**Task:** Please return the lines below verbatim, beginning at the one that has "exists e, entry" and stopping after the one that has "(np_exp num) nu)%float", and add no other lines.

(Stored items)
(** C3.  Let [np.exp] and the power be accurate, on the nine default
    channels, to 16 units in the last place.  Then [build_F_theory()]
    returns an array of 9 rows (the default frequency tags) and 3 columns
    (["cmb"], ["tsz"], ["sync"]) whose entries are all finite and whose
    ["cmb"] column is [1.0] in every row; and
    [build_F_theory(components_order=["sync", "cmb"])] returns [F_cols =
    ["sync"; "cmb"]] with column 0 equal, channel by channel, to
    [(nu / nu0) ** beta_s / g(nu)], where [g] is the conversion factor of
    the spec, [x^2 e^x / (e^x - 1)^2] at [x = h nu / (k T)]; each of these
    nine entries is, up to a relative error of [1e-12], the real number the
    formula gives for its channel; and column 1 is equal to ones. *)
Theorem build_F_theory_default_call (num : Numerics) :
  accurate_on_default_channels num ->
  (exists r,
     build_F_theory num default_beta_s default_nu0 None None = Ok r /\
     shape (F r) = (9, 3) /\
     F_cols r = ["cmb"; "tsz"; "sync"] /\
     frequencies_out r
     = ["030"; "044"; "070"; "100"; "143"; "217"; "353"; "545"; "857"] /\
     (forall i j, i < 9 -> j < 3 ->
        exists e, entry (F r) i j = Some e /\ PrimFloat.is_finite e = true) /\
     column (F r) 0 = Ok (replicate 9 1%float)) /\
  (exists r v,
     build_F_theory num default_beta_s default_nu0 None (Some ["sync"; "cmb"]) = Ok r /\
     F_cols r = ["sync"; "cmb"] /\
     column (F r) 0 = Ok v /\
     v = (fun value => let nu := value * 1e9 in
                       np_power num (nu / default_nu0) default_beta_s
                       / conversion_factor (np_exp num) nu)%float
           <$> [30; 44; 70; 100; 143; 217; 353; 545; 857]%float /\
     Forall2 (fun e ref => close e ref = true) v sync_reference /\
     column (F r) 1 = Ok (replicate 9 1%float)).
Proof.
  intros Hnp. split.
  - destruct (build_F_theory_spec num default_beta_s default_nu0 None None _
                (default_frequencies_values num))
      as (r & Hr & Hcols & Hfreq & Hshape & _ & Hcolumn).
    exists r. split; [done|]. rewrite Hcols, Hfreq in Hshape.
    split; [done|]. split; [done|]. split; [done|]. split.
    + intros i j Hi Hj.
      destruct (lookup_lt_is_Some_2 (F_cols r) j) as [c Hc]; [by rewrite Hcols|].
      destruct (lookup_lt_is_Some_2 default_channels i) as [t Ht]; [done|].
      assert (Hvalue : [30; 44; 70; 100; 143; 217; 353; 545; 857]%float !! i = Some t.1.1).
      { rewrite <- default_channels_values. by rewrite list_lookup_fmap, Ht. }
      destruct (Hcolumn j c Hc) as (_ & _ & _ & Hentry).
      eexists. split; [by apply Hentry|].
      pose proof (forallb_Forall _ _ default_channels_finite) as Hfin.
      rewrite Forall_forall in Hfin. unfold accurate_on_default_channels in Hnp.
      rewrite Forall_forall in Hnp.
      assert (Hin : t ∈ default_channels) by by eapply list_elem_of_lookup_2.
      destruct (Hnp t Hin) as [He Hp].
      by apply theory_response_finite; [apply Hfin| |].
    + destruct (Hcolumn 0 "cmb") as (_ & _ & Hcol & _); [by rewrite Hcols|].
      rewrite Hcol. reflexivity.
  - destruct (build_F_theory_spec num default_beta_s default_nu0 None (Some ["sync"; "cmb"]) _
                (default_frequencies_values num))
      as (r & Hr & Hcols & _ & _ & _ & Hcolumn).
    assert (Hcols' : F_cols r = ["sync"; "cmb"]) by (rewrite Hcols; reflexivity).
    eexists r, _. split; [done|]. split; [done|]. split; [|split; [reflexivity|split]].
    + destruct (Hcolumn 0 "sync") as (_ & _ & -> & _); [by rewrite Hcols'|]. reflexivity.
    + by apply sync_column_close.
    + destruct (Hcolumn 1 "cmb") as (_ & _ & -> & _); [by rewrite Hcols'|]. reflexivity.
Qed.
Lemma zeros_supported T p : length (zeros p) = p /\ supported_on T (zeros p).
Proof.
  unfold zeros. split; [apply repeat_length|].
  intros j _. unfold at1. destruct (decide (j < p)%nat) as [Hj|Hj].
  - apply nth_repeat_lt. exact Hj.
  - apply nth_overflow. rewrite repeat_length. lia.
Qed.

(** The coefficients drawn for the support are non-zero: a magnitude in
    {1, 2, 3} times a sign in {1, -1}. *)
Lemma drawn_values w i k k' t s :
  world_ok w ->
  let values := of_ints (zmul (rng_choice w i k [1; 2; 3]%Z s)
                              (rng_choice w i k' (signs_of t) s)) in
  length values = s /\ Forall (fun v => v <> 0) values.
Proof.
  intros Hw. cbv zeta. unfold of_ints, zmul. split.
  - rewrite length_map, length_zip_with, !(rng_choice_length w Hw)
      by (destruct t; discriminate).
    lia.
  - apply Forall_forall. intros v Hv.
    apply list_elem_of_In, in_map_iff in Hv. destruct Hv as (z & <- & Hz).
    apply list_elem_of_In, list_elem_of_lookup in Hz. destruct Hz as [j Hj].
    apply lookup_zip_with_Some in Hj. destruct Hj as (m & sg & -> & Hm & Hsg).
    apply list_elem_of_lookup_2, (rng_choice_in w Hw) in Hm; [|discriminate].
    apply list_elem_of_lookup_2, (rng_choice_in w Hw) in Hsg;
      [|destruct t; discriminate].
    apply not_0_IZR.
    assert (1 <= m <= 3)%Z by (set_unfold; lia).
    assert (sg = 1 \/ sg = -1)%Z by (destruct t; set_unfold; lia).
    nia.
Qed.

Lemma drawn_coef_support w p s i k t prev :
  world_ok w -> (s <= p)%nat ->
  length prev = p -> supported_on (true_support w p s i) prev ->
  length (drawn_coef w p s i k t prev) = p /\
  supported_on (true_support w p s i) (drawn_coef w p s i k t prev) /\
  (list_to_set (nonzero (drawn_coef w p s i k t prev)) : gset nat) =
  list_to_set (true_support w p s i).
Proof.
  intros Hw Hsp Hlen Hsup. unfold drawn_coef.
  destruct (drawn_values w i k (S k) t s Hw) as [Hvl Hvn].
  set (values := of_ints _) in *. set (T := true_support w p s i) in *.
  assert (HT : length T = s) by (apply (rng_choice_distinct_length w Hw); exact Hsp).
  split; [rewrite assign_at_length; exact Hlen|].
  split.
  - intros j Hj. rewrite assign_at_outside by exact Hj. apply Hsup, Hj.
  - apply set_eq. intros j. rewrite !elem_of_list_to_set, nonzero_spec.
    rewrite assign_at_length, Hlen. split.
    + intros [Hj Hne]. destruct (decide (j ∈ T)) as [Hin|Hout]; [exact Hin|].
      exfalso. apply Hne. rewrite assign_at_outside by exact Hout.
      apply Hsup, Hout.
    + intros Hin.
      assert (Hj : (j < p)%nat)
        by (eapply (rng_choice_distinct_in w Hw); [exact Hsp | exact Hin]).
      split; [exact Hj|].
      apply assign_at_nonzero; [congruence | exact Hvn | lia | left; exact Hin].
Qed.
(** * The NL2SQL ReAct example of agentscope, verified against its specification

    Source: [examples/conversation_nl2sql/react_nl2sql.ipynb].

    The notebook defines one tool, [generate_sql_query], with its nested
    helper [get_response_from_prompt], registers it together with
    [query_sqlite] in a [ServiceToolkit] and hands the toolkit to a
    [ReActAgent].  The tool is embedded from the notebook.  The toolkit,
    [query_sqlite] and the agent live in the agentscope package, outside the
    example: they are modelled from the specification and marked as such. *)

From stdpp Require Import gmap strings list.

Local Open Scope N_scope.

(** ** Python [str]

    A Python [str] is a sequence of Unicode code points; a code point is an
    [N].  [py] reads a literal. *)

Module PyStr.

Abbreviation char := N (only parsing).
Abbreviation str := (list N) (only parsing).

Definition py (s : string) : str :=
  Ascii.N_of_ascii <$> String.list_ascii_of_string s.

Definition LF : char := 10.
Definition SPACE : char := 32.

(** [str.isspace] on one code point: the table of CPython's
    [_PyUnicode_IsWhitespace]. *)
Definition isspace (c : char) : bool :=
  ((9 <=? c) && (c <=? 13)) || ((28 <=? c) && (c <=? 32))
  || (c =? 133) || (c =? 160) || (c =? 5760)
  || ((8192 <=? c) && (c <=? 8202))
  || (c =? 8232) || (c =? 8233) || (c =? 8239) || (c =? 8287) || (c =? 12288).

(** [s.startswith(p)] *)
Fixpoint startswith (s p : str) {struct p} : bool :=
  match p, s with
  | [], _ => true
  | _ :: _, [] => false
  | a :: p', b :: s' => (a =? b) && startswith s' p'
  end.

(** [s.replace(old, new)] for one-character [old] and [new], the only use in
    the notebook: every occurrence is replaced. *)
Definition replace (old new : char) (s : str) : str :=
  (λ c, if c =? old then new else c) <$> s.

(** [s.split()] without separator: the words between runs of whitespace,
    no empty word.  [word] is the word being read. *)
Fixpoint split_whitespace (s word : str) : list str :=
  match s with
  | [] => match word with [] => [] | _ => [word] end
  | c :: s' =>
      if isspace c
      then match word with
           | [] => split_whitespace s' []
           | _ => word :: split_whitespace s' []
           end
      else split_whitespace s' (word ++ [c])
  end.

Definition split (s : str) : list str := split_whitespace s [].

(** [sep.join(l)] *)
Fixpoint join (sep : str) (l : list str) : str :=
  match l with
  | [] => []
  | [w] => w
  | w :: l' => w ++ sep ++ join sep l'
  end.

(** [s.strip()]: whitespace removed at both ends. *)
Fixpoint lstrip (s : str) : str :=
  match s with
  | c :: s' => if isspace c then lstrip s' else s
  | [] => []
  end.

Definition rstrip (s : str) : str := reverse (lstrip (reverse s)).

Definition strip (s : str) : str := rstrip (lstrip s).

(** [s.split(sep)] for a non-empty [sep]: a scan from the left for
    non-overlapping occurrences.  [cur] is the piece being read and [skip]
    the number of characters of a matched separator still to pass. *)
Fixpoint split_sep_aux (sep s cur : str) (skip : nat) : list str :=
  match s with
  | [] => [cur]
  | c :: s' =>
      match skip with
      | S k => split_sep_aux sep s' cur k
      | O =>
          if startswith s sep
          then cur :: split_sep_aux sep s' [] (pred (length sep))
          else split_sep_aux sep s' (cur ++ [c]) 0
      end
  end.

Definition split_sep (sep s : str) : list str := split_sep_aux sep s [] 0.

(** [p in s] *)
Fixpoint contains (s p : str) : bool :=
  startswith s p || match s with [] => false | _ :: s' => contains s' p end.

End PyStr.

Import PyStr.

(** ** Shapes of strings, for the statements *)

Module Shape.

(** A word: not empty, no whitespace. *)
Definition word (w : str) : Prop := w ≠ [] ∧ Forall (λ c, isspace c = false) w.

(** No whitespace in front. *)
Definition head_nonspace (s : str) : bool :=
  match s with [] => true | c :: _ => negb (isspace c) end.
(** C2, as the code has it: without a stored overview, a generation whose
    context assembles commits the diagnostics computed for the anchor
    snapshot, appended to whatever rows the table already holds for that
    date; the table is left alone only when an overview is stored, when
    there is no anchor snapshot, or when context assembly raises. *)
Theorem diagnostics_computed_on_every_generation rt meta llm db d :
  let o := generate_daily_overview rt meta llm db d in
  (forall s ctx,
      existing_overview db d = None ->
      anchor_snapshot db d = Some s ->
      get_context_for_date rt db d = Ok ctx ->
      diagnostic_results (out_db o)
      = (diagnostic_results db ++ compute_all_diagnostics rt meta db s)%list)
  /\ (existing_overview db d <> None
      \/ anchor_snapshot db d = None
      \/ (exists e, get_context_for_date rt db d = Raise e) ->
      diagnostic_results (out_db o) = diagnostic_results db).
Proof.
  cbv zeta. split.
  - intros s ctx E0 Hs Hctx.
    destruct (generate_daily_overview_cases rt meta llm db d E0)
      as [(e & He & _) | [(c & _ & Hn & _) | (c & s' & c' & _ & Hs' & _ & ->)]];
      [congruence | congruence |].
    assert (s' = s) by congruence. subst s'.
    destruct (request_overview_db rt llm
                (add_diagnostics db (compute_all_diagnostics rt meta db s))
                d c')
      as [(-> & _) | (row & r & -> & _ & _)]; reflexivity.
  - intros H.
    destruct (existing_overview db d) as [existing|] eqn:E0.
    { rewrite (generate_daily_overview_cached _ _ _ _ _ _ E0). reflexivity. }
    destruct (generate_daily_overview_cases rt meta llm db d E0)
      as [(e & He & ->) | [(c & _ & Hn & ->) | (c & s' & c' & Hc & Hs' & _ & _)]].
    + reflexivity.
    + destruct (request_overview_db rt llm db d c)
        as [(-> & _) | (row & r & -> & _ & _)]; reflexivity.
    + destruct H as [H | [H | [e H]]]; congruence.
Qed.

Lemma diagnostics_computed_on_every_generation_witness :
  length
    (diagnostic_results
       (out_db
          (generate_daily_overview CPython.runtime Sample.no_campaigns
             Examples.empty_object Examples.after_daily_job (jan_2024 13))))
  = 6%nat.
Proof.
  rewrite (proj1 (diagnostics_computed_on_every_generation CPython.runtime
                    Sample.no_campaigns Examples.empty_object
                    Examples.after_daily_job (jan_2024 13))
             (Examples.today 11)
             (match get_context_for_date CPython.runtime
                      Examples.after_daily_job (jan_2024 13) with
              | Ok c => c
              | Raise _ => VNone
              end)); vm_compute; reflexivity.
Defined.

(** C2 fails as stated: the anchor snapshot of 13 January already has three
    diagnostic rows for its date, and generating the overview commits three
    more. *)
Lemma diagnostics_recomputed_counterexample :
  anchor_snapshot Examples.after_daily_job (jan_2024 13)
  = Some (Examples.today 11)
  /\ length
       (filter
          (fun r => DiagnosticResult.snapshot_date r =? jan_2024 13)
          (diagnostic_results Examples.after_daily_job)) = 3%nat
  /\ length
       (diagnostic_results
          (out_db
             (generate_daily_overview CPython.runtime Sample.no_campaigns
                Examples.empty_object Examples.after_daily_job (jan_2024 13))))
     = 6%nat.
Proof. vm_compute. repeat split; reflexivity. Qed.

**Task result:**
        exists e, entry (F r) i j = Some e /\ PrimFloat.is_finite e = true) /\
     column (F r) 0 = Ok (replicate 9 1%float)) /\
  (exists r v,
     build_F_theory num default_beta_s default_nu0 None (Some ["sync"; "cmb"]) = Ok r /\
     F_cols r = ["sync"; "cmb"] /\
     column (F r) 0 = Ok v /\
     v = (fun value => let nu := value * 1e9 in
                       np_power num (nu / default_nu0) default_beta_s
                       / conversion_factor (np_exp num) nu)%float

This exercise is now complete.